AWS Data and AI Platform

What it is

AWS has no single branded platform; the data layer is a set of services: S3 and S3 Tables (storage), Glue Data Catalog and Lake Formation (catalog and governance), Redshift/Athena/EMR (engines), SageMaker Unified Studio (workspace), Bedrock and AgentCore (AI), Amazon Quick (BI and agents).

Maker, ownership and history

Amazon Web Services. SageMaker launched 2017-11-29 (Wikipedia, secondary). The “next generation of SageMaker” bundles analytics and AI in Unified Studio (docs).

Editions/deployment

Managed services in AWS regions; consumption billing per service (AgentCore is consumption based, no minimums); Amazon Quick has Free and Plus plans and per-user subscriptions. Pricing pages are per service on aws.amazon.com.

Core architecture

  • S3 Tables: table buckets storing Apache Iceberg, including Iceberg V3 (deletion vectors, row lineage, variant), automatic compaction and snapshot management, IAM access via the s3tables namespace; integrates with the Glue Data Catalog for Athena, Redshift, Quick.
  • Glue Data Catalog and Lake Formation: central metadata, grants at database/table/column/row/cell level, LF-Tags and ABAC, cross-account sharing; federated catalogs unify S3 data lakes with Redshift and external sources such as BigQuery and MySQL; Iceberg REST compatible.
  • Redshift: warehouse (serverless option) queries Iceberg and can be registered in the catalog.
  • SageMaker Unified Studio: projects bringing SQL analytics, processing, model development and generative AI behind one interface.

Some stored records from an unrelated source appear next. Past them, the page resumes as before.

Lemma deschedule_spec procStats h s g th c st :
  GInv h s -> h_ctx h = None -> h_bar h = None \/ h_bar h = Some c -> h_core h = None \/ h_core h = Some c ->
  threads s !! g = Some th -> cid th = c -> state th = RUNNING \/ state th = OUT /\ g ∈ h_thr h ->
  markedForSleep th = false -> fakeLeave th = None -> handoffThread th = None ->
  st = BLOCKED \/ st = QUEUED \/ st = SLEEPING /\ curPhase s < wakeupPhase th /\ futexWord th = 1 ->
  wp (deschedule procStats g c st) (fun _ s' =>
    GInv (mkHoles (Some c) (detach st g (h_thr h)) (Some c) (Some c)) s' /\ Frame s s' /\ calls_same s s' /\ queues s' = queues s /\
    threads s' = <[g := with_state st th]> (threads s) /\ contexts s' = <[c := idle]> (contexts s)) s.
Proof.
  intros HI Hh Hb Hk Hg <- Hs Hmk Hfk Hho Hst. set (c := cid th) in *.
  assert (Hon : onctx th) by (destruct Hs as [?|[? _]]; [by left|by right]).
  destruct (to_on _ _ _ _ (gi_thr _ _ HI _ _ Hg) Hon) as [Hc Hm]. fold c in Hc, Hm.
  pose proof (lookup_lt_Some _ _ _ Hc) as Hlt.
  unfold deschedule. wp_steps. eapply wp_get_th; [done|]. wp_steps.
  apply wp_assert. { destruct Hon as [->| ->]; done. }
  wp_steps. eapply wp_get_ctx; [done|]. wp_steps. apply wp_assert; [done|]. wp_steps. apply wp_assert; [by apply Nat.eqb_eq|]. wp_steps.
  apply wp_assert; [by apply bool_decide_eq_true|]. wp_steps.
  apply wp_assert. { destruct Hst as [->|[->|[-> _]]]; done. }
  wp_steps. set (s0 := if procStats then add_call ProcStatsDeschedule s else s).
  enough (HG : wp (upd_th g (with_state st);; put_ctx c {| c_state := IDLE; curThread := None |};;
      mmodify (add_scheduled (-1));; call (CoreContextSwitch c (-1));; call (ProcessStatsDeschedule c (getPid g)))
    (fun _ s' => GInv (mkHoles (Some c) (detach st g (h_thr h)) (Some c) (Some c)) s' /\ Frame s s' /\ calls_same s s' /\ queues s' = queues s /\
    threads s' = <[g := with_state st th]> (threads s) /\ contexts s' = <[c := idle]> (contexts s)) s0)
    by (destruct procStats; [apply wp_modify|apply wp_ret]; exact HG).
  assert (E0 : threads s0 = threads s /\ contexts s0 = contexts s) by (by destruct procStats). destruct E0 as [Et Ec].
  wp_steps. eapply wp_upd_th; [by rewrite Et|]. wp_steps. apply wp_put_ctx; [cbn; by rewrite Ec|]. unfold call. wp_steps.
  match goal with |- GInv _ ?x /\ _ => set (s' := x) end.
  assert (F : Frame s s' /\ calls_same s s' /\ queues s' = queues s /\
    threads s' = <[g := with_state st th]> (threads s) /\ contexts s' = <[c := idle]> (contexts s) /\
    scheduledThreads s' = u32 (scheduledThreads s - 1) /\ fakeLeaves s' = fakeLeaves s) by (by destruct procStats).
  clearbody s'. clear s0 Et Ec. destruct F as (HF & HC & Eq & Et & Ec & Es & Ef). split; [|done].
  assert (Hnh : ~ handed (threads s) g) by (eapply not_handed; [done..|]; left; destruct Hon as [->| ->]; done).
  assert (Hnq : g ∉ runQueue (queues s) /\ g ∉ outQueue (queues s) /\ g ∉ sleepQueue (queues s)).
  { eapply not_queued; [done..|]. destruct Hs as [E|[E ?]]; [rewrite E; by right|by left]. }
  assert (Hrun : forall d, running s' d = if decide (d = c) then false else running s d).
  { intros d. unfold running. rewrite Et, Ec. case_decide as E; [subst d|].
    - apply run_on_idle. by rewrite list_lookup_insert_eq.
    - rewrite run_on_ctx by done. apply run_on_off. intros Hd. destruct (contexts s !! d) as [x|] eqn:Ex; [|done]. cbn in Hd.
      destruct (gi_ctx _ _ HI d x Ex) as [->|(g' & t & -> & ? & ? & _)]; [done|]. cbn in Hd. by simplify_eq. }
  pose proof (gi_thr _ _ HI _ _ Hg) as HT. pose proof (gi_len _ _ HI) as Hlen.
  apply (upd_inv h _ s s' g th (with_state st th)); try done; rewrite ?Eq, ?Ec, ?Ef.
  - constructor; rewrite ?Eq, ?Ef; try done. cbn. intros x Hx. destruct st; cbn; set_solver.
  - apply (gi_nodup _ _ HI).
  - by rewrite length_insert.
  - intros x t Hx Ex Ho. rewrite list_lookup_insert_ne; [done|]. intros E.
    destruct (to_on _ _ _ _ (gi_thr _ _ HI x t Ex) Ho) as [E' _]. rewrite <- E, Hc in E'. apply Hx. by injection E'.
  - intros d x [(<- & <- & _)|[? Hd]]%list_lookup_insert_Some; [by left|].
    destruct (gi_ctx _ _ HI d x Hd) as [?|(g' & t & -> & Etx & ? & Ho)]; [by left|]. right. exists g', t.
    rewrite Et, lookup_insert_ne; [done|]. intros ->. rewrite Hg in Etx. by injection Etx as <-.
  - destruct HT. destruct Hnq as (? & ? & ?). constructor; rewrite ?Eq, ?Ec, ?Ef, ?Hmk, ?Hfk; cbn; try done.
    + intros [?|?]; destruct Hst as [?|[?|[? _]]]; cbn in *; congruence.
    + split; [done|]. intros [? _]. destruct Hst as [?|[?|[? _]]]; congruence.
    + split; [done|]. intros [-> Hx]. cbn in Hx. set_solver.
    + split; [done|]. intros (-> & Hx & _). cbn in Hx. set_solver.
    + intros [->|[-> Hx]]; [by destruct Hst as [?|[?|(_ & _ & ?)]]|]. cbn in Hx. set_solver.
    + intros ->. rewrite (fr_cur _ _ HF). by destruct Hst as [?|[?|(_ & ? & _)]].
    + by rewrite Hmk.
  - intros d. cbn. rewrite (gi_free _ _ HI d), Hh. split.
    + intros [Hd _]. rewrite list_lookup_insert_ne by (intros <-; rewrite Hc in Hd; done). split; [done|]. intros [= <-]. rewrite Hc in Hd; done.
    + intros [[(<- & ? & _)|[? ?]]%list_lookup_insert_Some ?]; done.
  - eapply sorted_ext; [|exact (gi_sorted _ _ HI)]. intros x _. rewrite Et. by apply (wk_same _ _ th).
  - intros x t d Hx Ex Hd. rewrite Hrun. case_decide; [right; by subst|]. rewrite Et in Ex. lk; [by destruct Hnq|].
    destruct (gi_work _ _ HI x t d) as [?|?]; [done..|by left|congruence].
  - pose proof (nused_free _ _ _ Hc). rewrite Es, (gi_cnt _ _ HI). pose proof (nused_le (contexts s)).
    unfold MAX_THREADS in *. rewrite u32_small by (unfold two32; lia). lia.
  - intros d Hd. cbn in Hd. rewrite (fr_bar _ _ HF), Hrun, decide_False by congruence. apply (proj2 (gi_bar _ _ HI)). destruct Hb; congruence.
  - intros d Hd. cbn in Hd. rewrite HC, Hrun, decide_False by congruence. apply (gi_core _ _ HI). destruct Hk; congruence.
Qed.
End Inv.
End SchI.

Role in an enterprise AI rollout

Iceberg tables and catalog permissions feed RAG, agents and ML; Bedrock Data Automation turns documents, images, video and audio into structured output (with confidence scores and visual grounding) for RAG ingestion; AgentCore runs agents with governed access to data and tools.

AI features as of October 2026 (AWS docs)

  • Bedrock Data Automation: multimodal extraction API (document processing, media analysis, RAG enrichment).
  • AgentCore components: Harness, Runtime, Memory, Gateway (APIs/Lambda to MCP tools), Identity, Code Interpreter, Browser, Observability, Payments, Evaluations, Optimization, Policy (Cedar-compatible), Registry; works with LangGraph, CrewAI, Strands and MCP/A2A. Per-component GA/preview status not shown on the overview page.
  • Amazon Quick (evolved from QuickSight; Quick Sight remains a feature): chat, Flows, Automate, Index (grounding in company data), Research, Apps; MCP and OpenAPI connectors; Free and Plus plans.
  • Data-access governance for agents: Lake Formation row/column controls plus AgentCore Identity/Policy.

Integrations

Fabric mirrors AWS Glue Iceberg tables (microsoft-onelake-and-fabric-data-platform); Snowflake and Databricks read Iceberg on S3 (snowflake-ai-data-cloud, databricks-data-intelligence-platform). Google’s equivalent: BigQuery. Overview comparison: enterprise-data-ai-platforms-comparison.

Strengths and weaknesses vs peers (opinion)

  • Strong: primitives, breadth, native IAM, Iceberg-first storage.
  • Weaker: assembly required, many overlapping services (Glue/Lake Formation/Unified Studio), per-component maturity varies.

Self-learning

Sources (fetched 2026-10-07)

URLs above plus https://en.wikipedia.org/wiki/Amazon_SageMaker (secondary).

Open items

  • Redshift and Glue current-feature details not fetched (AWS What’s New page returned navigation only); no Redshift or AI-specific lakehouse announcements verified for 2026.
  • GA/preview status per AgentCore component and Quick plan contents unverified.
  • No current certification names verified.